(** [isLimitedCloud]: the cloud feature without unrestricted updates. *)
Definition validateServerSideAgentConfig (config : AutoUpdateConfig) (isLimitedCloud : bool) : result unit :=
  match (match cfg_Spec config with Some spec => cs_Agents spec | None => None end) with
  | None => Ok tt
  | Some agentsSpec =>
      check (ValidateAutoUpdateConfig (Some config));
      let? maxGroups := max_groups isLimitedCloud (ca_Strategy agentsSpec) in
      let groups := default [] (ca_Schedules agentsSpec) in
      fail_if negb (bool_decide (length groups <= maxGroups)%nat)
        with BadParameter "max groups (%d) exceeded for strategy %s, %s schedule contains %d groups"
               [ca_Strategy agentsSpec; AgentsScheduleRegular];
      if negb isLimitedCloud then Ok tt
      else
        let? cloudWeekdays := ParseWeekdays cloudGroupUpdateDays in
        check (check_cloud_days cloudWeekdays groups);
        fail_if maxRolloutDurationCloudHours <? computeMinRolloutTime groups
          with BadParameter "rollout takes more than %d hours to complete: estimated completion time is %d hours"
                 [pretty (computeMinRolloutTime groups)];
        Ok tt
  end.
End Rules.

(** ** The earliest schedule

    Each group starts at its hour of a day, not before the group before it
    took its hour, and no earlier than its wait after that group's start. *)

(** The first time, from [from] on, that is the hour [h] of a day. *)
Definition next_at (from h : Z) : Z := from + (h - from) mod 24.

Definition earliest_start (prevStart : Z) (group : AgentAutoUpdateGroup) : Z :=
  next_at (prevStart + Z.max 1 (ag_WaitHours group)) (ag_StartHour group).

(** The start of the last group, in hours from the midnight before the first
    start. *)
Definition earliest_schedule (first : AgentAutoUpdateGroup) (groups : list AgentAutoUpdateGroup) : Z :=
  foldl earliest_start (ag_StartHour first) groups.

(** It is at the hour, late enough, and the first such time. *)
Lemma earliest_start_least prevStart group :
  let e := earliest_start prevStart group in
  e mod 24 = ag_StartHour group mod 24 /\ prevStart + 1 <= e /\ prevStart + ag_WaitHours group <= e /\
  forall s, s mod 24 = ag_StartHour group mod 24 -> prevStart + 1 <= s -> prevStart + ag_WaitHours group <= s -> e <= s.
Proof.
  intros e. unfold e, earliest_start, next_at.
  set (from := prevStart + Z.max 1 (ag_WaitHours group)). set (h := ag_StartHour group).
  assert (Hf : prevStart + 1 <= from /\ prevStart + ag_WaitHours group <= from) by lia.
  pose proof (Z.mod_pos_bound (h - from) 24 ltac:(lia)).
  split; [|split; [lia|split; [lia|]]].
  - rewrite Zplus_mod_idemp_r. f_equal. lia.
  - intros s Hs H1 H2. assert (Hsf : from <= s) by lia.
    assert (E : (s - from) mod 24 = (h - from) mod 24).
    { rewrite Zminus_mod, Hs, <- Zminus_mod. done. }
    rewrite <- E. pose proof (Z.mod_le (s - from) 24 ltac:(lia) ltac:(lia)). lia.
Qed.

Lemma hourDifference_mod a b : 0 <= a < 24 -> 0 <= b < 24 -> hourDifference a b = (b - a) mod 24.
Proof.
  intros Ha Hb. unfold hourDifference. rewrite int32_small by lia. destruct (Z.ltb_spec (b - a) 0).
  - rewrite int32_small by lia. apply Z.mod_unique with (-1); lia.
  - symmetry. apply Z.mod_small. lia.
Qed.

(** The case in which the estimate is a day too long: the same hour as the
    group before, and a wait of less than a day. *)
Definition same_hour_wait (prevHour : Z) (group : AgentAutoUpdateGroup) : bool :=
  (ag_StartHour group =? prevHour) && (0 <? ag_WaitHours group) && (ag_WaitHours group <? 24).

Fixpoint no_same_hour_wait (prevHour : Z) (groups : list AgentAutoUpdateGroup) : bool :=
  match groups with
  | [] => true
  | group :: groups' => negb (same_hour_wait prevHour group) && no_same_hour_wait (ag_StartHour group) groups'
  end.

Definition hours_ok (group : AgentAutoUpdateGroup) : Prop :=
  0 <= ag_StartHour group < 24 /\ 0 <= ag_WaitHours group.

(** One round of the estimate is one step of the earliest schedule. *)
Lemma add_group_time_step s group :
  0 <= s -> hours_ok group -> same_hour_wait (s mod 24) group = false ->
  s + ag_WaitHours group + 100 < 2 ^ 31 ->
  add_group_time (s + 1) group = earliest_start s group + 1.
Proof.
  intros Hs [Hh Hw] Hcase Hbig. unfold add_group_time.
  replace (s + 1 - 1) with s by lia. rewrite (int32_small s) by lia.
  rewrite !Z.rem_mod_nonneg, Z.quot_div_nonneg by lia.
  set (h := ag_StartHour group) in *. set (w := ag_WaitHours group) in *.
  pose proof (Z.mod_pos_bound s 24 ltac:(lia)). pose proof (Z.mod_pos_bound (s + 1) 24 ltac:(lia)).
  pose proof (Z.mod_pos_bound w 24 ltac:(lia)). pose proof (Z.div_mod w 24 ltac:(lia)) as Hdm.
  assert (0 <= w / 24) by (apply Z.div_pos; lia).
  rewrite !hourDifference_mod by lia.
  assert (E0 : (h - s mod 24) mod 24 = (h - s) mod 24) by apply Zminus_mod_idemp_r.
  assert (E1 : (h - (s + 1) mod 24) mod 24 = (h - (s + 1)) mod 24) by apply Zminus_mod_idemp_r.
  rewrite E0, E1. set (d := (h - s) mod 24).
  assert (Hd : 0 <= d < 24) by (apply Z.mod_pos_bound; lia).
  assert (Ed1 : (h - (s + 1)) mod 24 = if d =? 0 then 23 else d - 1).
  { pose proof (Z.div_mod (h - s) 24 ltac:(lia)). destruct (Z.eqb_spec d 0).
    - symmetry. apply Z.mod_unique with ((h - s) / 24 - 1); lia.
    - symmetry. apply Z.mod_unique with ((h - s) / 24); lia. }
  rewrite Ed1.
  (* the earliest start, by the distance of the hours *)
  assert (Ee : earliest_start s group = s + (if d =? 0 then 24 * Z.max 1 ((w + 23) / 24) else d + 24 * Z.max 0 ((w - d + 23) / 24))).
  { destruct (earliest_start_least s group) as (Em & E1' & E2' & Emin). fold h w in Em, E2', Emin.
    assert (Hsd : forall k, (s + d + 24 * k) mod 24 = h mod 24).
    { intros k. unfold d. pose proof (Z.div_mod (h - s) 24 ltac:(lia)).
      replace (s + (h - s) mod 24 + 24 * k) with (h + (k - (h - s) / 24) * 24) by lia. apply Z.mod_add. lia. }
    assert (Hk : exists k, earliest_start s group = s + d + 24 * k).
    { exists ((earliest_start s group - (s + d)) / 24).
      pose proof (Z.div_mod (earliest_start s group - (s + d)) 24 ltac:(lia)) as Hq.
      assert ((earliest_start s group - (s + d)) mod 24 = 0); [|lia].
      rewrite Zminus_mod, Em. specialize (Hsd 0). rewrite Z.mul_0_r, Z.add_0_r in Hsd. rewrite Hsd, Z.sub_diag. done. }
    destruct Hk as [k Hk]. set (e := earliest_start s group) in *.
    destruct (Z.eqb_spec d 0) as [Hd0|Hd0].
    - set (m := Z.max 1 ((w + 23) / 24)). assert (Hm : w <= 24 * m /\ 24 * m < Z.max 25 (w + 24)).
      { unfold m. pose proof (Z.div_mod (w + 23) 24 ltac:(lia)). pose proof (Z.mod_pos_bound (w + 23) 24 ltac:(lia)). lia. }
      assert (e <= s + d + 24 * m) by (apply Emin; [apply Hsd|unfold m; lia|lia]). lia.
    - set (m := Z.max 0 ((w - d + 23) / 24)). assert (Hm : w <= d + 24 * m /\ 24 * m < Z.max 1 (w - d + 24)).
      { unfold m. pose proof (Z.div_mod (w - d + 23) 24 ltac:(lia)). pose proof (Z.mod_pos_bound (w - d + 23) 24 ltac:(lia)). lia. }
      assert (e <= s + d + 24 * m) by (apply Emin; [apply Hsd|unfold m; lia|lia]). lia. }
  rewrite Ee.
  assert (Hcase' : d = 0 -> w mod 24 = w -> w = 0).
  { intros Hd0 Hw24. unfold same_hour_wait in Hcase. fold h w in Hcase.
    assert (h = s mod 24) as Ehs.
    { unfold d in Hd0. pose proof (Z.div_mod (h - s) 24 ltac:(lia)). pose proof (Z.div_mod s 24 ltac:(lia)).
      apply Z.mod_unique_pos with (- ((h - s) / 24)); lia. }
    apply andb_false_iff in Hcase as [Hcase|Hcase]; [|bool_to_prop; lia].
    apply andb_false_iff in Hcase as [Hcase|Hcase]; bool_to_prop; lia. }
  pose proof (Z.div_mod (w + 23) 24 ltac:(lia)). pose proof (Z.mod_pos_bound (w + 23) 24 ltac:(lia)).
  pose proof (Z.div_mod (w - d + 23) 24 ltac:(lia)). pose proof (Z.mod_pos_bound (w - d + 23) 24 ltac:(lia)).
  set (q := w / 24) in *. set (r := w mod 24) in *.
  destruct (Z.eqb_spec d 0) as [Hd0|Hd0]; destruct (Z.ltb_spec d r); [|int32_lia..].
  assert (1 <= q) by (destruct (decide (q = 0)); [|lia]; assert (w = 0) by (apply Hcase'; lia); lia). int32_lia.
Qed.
+++
Whenever "cloudWeekdays" occurs in a line of the entries, copy that line.

        let? cloudWeekdays := ParseWeekdays cloudGroupUpdateDays in
        check (check_cloud_days cloudWeekdays groups);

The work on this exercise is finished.